(106) Dorsal region; Martini-Henry wound.—Wound of entry, oval, 1 inch ×3¼ inches; long axis obliquely crossing infra-spinous fossa of right scapula; bullet retained (Martini-Henry). Spine of third dorsal vertebra loose, and a distinct thickening to its right side. Complete symmetrical paralysis extending up to upper extremities. No sensation on surface of trunk below cervical area. Respiration entirely diaphragmatic. Retention of urine, penis turgid. Total absence of reflexes, superficial and deep. Reddening of buttocks, but no bullæ.
General hyperæsthesia of upper extremities, with severe spasmodic attacks of pain.
On the third day an exploration was decided upon, in view of the local deformity, and the severe pain in the upper extremities. The third dorsal spine was found to be loose, as a result of bilateral fracture of the neural arch; the bullet had crossed the right limit of the spinal canal, and destroyed the body of the vertebra, and passing onwards had entered the left pleural cavity, into which air entered freely from the operation wound.
The patient was relieved from his pain by the exploration, and lived four days. On the second day after operation, however, the temperature rose to 107°, while on the last two days the temperature was normal in the mornings, rising to 105° in the evenings. No alteration resulted in the trunk symptoms.
Diagnosis.—The pure question of the fact of injury of the spinal cord needs no discussion; but it is necessary to make some remarks on the discrimination between concussion, contusion and hæmorrhage, meningeal and medullary hæmorrhage, the latter condition and compression, and on partial and complete severance of the cord.

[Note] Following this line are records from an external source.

Definition socks5_auth (expected : option AuthExpect) (methods : bytes) : IO unit unit :=
  match expected with
  | None =>
      if bool_decide (byte_of 0 ∈ methods) then write_all (octets [5; 0]%N)
      else refuse (octets [5; 255]%N)
  | Some e =>
      if bool_decide (byte_of 2 ∈ methods) then
        _ ← write_all (octets [5; 2]%N);
        vu ← read_n 2;
        u ← read_n (N.to_nat (from_be (drop 1 vu)));
        pl ← read_len;
        p ← read_n pl;
        if bool_decide (u = user e /\ p = pass e) then write_all (octets [1; 0]%N)
        else refuse (octets [1; 1]%N)
      else refuse (octets [5; 255]%N)
  end.

Definition socks5_address (atyp : N) : IO unit (bytes * N) :=
  if (atyp =? 1)%N then
    a ← read_n 4; p ← read_n 2;
    mret (match code <$> a with
          | [x; y; z; t] => show_ip (V4 x y z t)
          | _ => []
          end, from_be p)
  else if (atyp =? 4)%N then
    a ← read_n 16; p ← read_n 2;
    mret (show_ip (V6 (groups16 a)), from_be p)
  else if (atyp =? 3)%N then
    l ← read_len; d ← read_n l; p ← read_n 2;
    mret (from_utf8_lossy d, from_be p)
  else refuse (octets [5; 8; 0; 1; 0; 0; 0; 0; 0; 0]%N).

(** The first byte, the version, has been read. *)
Definition parse_socks5_request (expected : option AuthExpect) : IO unit ClientRequest :=
  n ← read_len;
  methods ← read_n n;
  _ ← socks5_auth expected methods;
  hdr ← read_n 4;
  match code <$> hdr with
  | [ver; cmd; _; atyp] =>
      if negb (ver =? 5)%N then io_err tt
      else if negb (cmd =? 1)%N then refuse (octets [5; 7; 0; 1; 0; 0; 0; 0; 0; 0]%N)
      else
        '(h, p) ← socks5_address atyp;
        mret {| scheme := SHttps; frontend := FSocks5; req_host := h; req_port := p; raw := [];
                proxy_auth := None; path := h ++ bs ":" ++ show_N p |}
  | _ => io_err tt
  end.
Lemma owes_kept ts1 pc pc' ts2 :
  ringing pc = false -> owes (ts1 ++ pc :: ts2) -> owes (ts1 ++ pc' :: ts2).
Proof.
  intros Hr (x & Hx & Hrx). exists x. split; [|done]. rewrite elem_of_app, elem_of_cons in *.
  destruct Hx as [Hx|[-> |Hx]]; [by left|congruence|by right; right].
Qed.

Lemma owes_now ts1 pc ts2 : ringing pc = true -> owes (ts1 ++ pc :: ts2).
Proof. intros Hr. exists pc. split; [|done]. rewrite elem_of_app. right. left. Qed.

(** The other threads, over one thread's step. *)
Lemma awake_over w w' ts1 pc pc' ts2 pc0 :
  effect w pc w' pc' -> awake w (owes (ts1 ++ pc :: ts2)) pc0 -> awake w' (owes (ts1 ++ pc' :: ts2)) pc0.
Proof.
  intros He Ha since Hs. destruct (Ha since Hs) as [Hle Hr].
  destruct He as [[Hn _]|[[Hn Hr']|[Hr' Hq]]].
  - split; [lia|left; lia].
  - rewrite Hn. split; [done|]. right; left. by apply owes_now.
  - pose proof Hq as (Hn & _). rewrite Hn. split; [done|].
    destruct Hr as [Hr|[Hr|Hr]]; [by left|right; left; by eapply owes_kept|right; right; by eapply quiet_reason].
Qed.

Lemma awake_own w w' ts1 pc pc' ts2 :
  effect w pc w' pc' -> awake w' (owes (ts1 ++ pc :: ts2)) pc' -> awake w' (owes (ts1 ++ pc' :: ts2)) pc'.
Proof.
  intros He Ha since Hs. destruct (Ha since Hs) as [Hle Hr]. split; [done|].
  destruct He as [[_ Ht]|[[_ Hr']|[Hr' _]]]; [congruence|right; left; by apply owes_now|].
  destruct Hr as [Hr|[Hr|Hr]]; [by left|right; left; by eapply owes_kept|by right; right].
Qed.

(** ** The invariant of all threads *)

Record threads_ok (cfg : PoolConfig) (s : Pool * list Pc) : Prop := {
  ok_config : config s.1 = cfg;
  ok_knows : Forall (knows cfg) s.2;
  ok_awake : Forall (awake s.1 (owes s.2)) s.2;
}.

Lemma may_start_ok r cfg w owed pc : may_start r pc = true -> knows cfg pc /\ awake w owed pc.
Proof. destruct pc; try done; intros _; split; try done; intros since Hs; done. Qed.

Lemma threads_step_ok cfg s s' : threads_step s s' -> threads_ok cfg s -> threads_ok cfg s'.
Proof.
  assert (forall w ts1 p pc' ts2, ringing pc' = false -> ticket pc' = None -> knows cfg pc' ->
            threads_ok cfg (w, ts1 ++ Idle (Some p) :: ts2) -> threads_ok cfg (w, ts1 ++ pc' :: ts2)) as Hback.
  { intros w ts1 p pc' ts2 Hr Ht Hk [Hc Hkn Ha]; cbn [fst snd] in *.
    rewrite !Forall_app, !Forall_cons in Hkn, Ha. destruct Hkn as (K1 & K & K2), Ha as (A1 & A & A2).
    assert (effect w (Idle (Some p)) w pc') as He by (right; right; split; [done|apply still_quiet]).
    split; cbn [fst snd]; [done|by rewrite Forall_app, Forall_cons|]. rewrite Forall_app, Forall_cons. split_and!.
    + eapply Forall_impl; [exact A1|]. intros x. by apply awake_over.
    + intros since Hs. congruence.
    + eapply Forall_impl; [exact A2|]. intros x. by apply awake_over. }
  destruct 1 as [w w' ts1 pc pc' ts2 Hst|w ts pc Hm|w ts1 p p' until ts2 Hk|w ts1 p ts2];
    [intros [Hc Hkn Ha]; cbn [fst snd] in *..|by apply Hback|by apply Hback].
  - rewrite !Forall_app, !Forall_cons in Hkn, Ha. destruct Hkn as (K1 & K & K2), Ha as (A1 & A & A2).
    destruct (thread_step_knows _ _ _ Hst Hc K) as [Hc' K']. pose proof (thread_step_effect _ _ Hst) as He.
    cbn [fst snd] in *. split; cbn [fst snd]; [done|by rewrite Forall_app, Forall_cons|].
    rewrite Forall_app, Forall_cons. split_and!.
    + eapply Forall_impl; [exact A1|]. intros x. by apply awake_over.
    + apply (awake_own w w' ts1 pc); [done|]. apply (thread_step_awake (w, pc) (w', pc')); [done| |done].
      cbn [snd]. intros g ctx ->. by destruct K as [? _].
    + eapply Forall_impl; [exact A2|]. intros x. by apply awake_over.
  - destruct (may_start_ok _ cfg w (owes (ts ++ [pc])) _ Hm) as [K A].
    split; cbn [fst snd]; [done|by rewrite Forall_app, Forall_singleton|].
    rewrite Forall_app, Forall_singleton. split; [|done]. eapply Forall_impl; [exact Ha|].
    intros x Hx since Hs. destruct (Hx since Hs) as [Hle Hr]. split; [done|].
    destruct Hr as [Hr|[(y & Hy & Hry)|Hr]]; [by left| |by right; right]. right; left. exists y.
    split; [rewrite elem_of_app; by left|done].
Qed.
(* ===== verification/SystemProofs.v ===== *)
(** * One hand at a time: [src/server.rs], [src/connector.rs]

    In every interleaving of the importer, the accept loop, the clients' tasks
    and the connector's calls a proxy is in one hand at a time; and a concrete
    run, shared with the files on what each of them sees ([SystemSerial]) and on
    how they end ([SystemLiveness]). *)

From stdpp Require Import base list gmap strings relations.
From Stdlib Require Import Ascii NArith ZArith Lia.
From S2P Require Import Prelude Bytes Text Float Net Utils Io Types ProxyModel Negotiator Resolver.
From S2P Require Import Pool PoolProofs Server ServerProofs Connector Getting System.

Section Proofs.
Context `{Unicode} (ctx : ConnCtx) (refreshed : bool).

#[local] Notation request_target := (System.request_target ctx).
#[local] Notation client_step := (System.client_step ctx).
#[local] Notation call_step := (System.call_step ctx).
#[local] Notation sys_step := (System.sys_step ctx refreshed).
#[local] Notation get_step := (Getting.get_step (ctx_first_key ctx)).

Definition held (ts : list Task) : list Proxy := ts ≫= (fun t => holding (t_stage t)).
Definition tunnelled (ls : list Call) : list Proxy := ls ≫= (fun l => in_tunnel (l_stage l)).

(** Every proxy the server knows of: pooled, on lease to a task or a call, or
    still to be imported. *)
Definition everywhere (s : Sys) : list Proxy :=
  proxies (sy_pool s) ++ held (sy_tasks s) ++ tunnelled (sy_calls s) ++ default [] (sy_source s).
(* ===== verification/SystemLiveness.v ===== *)
(** * Everybody is let go: [src/server.rs], [src/connector.rs]

    No client's task and no call of the connector sleeps through a wake-up, and
    once the source has ended all of them are let go in a bounded number of
    steps. *)

From stdpp Require Import base list gmap strings relations.
From Stdlib Require Import Ascii NArith ZArith Lia.
From S2P Require Import Prelude Bytes Text Float Net Utils Io Types ProxyModel Negotiator Resolver.
From S2P Require Import Pool PoolProofs Server ServerProofs Connector Getting System SystemProofs.

Section Proofs.
Context `{Unicode} (ctx : ConnCtx) (refreshed : bool).

#[local] Notation request_target := (System.request_target ctx).
#[local] Notation client_step := (System.client_step ctx).
#[local] Notation call_step := (System.call_step ctx).
#[local] Notation sys_step := (System.sys_step ctx refreshed).
#[local] Notation get_step := (Getting.get_step (ctx_first_key ctx)).

(** ** Everybody is let go *)

(** The steps an attempt can take: two for each liveness probe, and three more. *)
Definition per_attempt : nat := 2 * VERIFY_MAX_ATTEMPTS + 3.

(** How many steps a task has left at most, once the source is exhausted. *)
Definition work (tries : nat) (st : Stage) : nat :=
  match st with
  | Fresh => per_attempt * tries + 1
  | Awaiting j g => per_attempt * j_left j + 1 + wait_work g
  | Relaying j _ _ => per_attempt * j_left j + 1
  | Over => 0
  end.

(** And a call. *)
Definition call_work (tries : nat) (st : CallStage) : nat :=
  match st with
  | Called => per_attempt * tries + 1
  | Seeking k g => per_attempt * u_left k + 1 + wait_work g
  | Tunnelling k _ _ => per_attempt * u_left k + 1
  | Answered _ | Dropped => 0
  end.

Definition tries_of (l : Call) : nat := r_max_tries (rc_cfg (l_connector l)).

Definition all_work (tries : nat) (s : Sys) : nat :=
  sum_list_with (fun t => work tries (t_stage t)) (sy_tasks s) +
  sum_list_with (fun l => call_work (tries_of l) (l_stage l)) (sy_calls s).

(** ** What no step of a task or a call changes *)

Lemma serve_control_terms req h peer pl : same_terms pl (serve_control req h peer pl).2.
Proof.
  unfold serve_control. repeat split_match; try done; case_bool_decide; repeat split_match; done.
Qed.

Lemma after_relay_terms peer req p now o w : same_terms (pool w) (pool (after_relay peer req p now o w).2).
Proof. destruct o; apply put_inner_frame. Qed.

Lemma next_attempt_pool req key t n tries w : pool (next_attempt req key t n tries w).1 = pool w.
Proof. by destruct tries. Qed.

The sharp discrimination of cases of concussion from those of slight medullary hæmorrhage was necessarily impossible. I think the only points of any importance in diagnosing pure concussion were the transitory nature of the symptoms, and the uniformity of recovery, without persistence of any signs of minor destructive lesion. In medullary hæmorrhage the tendency for a certain period was towards increase in gravity in the signs. It goes almost without saying that the latter point was seldom accurately determined in patients struck on the field of battle; these perhaps lay out for hours before they were brought in, and when they were placed in the Field hospital the rush of work did not usually allow the careful observation necessary to clear up this difference in the development of the symptoms. Nevertheless it is preferable to consider the cases in which transitory symptoms persist for a period of hours, or even a couple of days, as instances of pure concussion, unless the existence of this condition can be disproved by actual observation.
Extra-medullary hæmorrhage, accompanied by only slight encroachment on the spinal canal, certainly results with some frequency from small-calibre wounds. Some of the quoted cases show this decisively by post-mortem evidence, others by such clinical signs of irritation as pain and hyperæsthesia. I think its presence may also be assumed in cases of total transverse lesion due to medullary hæmorrhage or severe concussion, accompanied by well-marked pain and hyperæsthesia above the level of paralysis. As affecting treatment, however, determination of its presence is of small importance.
The important conditions for discriminative diagnosis are those of local compression, actual destructive lesion, whether from concussion changes, contusion, or medullary hæmorrhage, and partial and total section of the cord.
First, with regard to compression of the cord, the possible sources are three; (i) extra-dural hæmorrhage, which may, I think, be dismissed with mention as rarely capable of producing severe symptoms. (ii) The displacement of bone fragments. This is of less importance than in civil practice, because an injury by a bullet of small calibre, capable of seriously displacing fragments, has probably at the same time produced grave changes in the cord. In the presence of severe immediate symptoms we may tentatively assume that a simultaneous destructive lesion has been produced. In such injuries pain, combined with a tendency to improvement in the paralytic symptoms and return of reflexes, is the only point in favour of bone pressure, unless considerable deformity of the spinal column can be detected by palpation or examination with the X-rays.
(iii) Pressure from the bullet. This is the most important form of compression, because the mere fact of retention of the bullet is evidence of a low degree of velocity, and therefore opposed to the existence of the most severe form of intramedullary lesion. In a case of apparent transverse lesion with retained bullet, shown to me at No. 3 General Hospital by Mr. J. E. Ker, the pain was very severe, and so greatly aggravated by movement that an anæsthetic had to be administered prior to the renewal of some necessary dressings. The general condition of this patient precluded a projected operation, and after death the bullet was found to be pressing laterally upon a cord not materially altered on macroscopic inspection. In the case of retained bullet recorded (No. 104), the slight degree to which the severed ends of the cord appeared altered has been already remarked upon.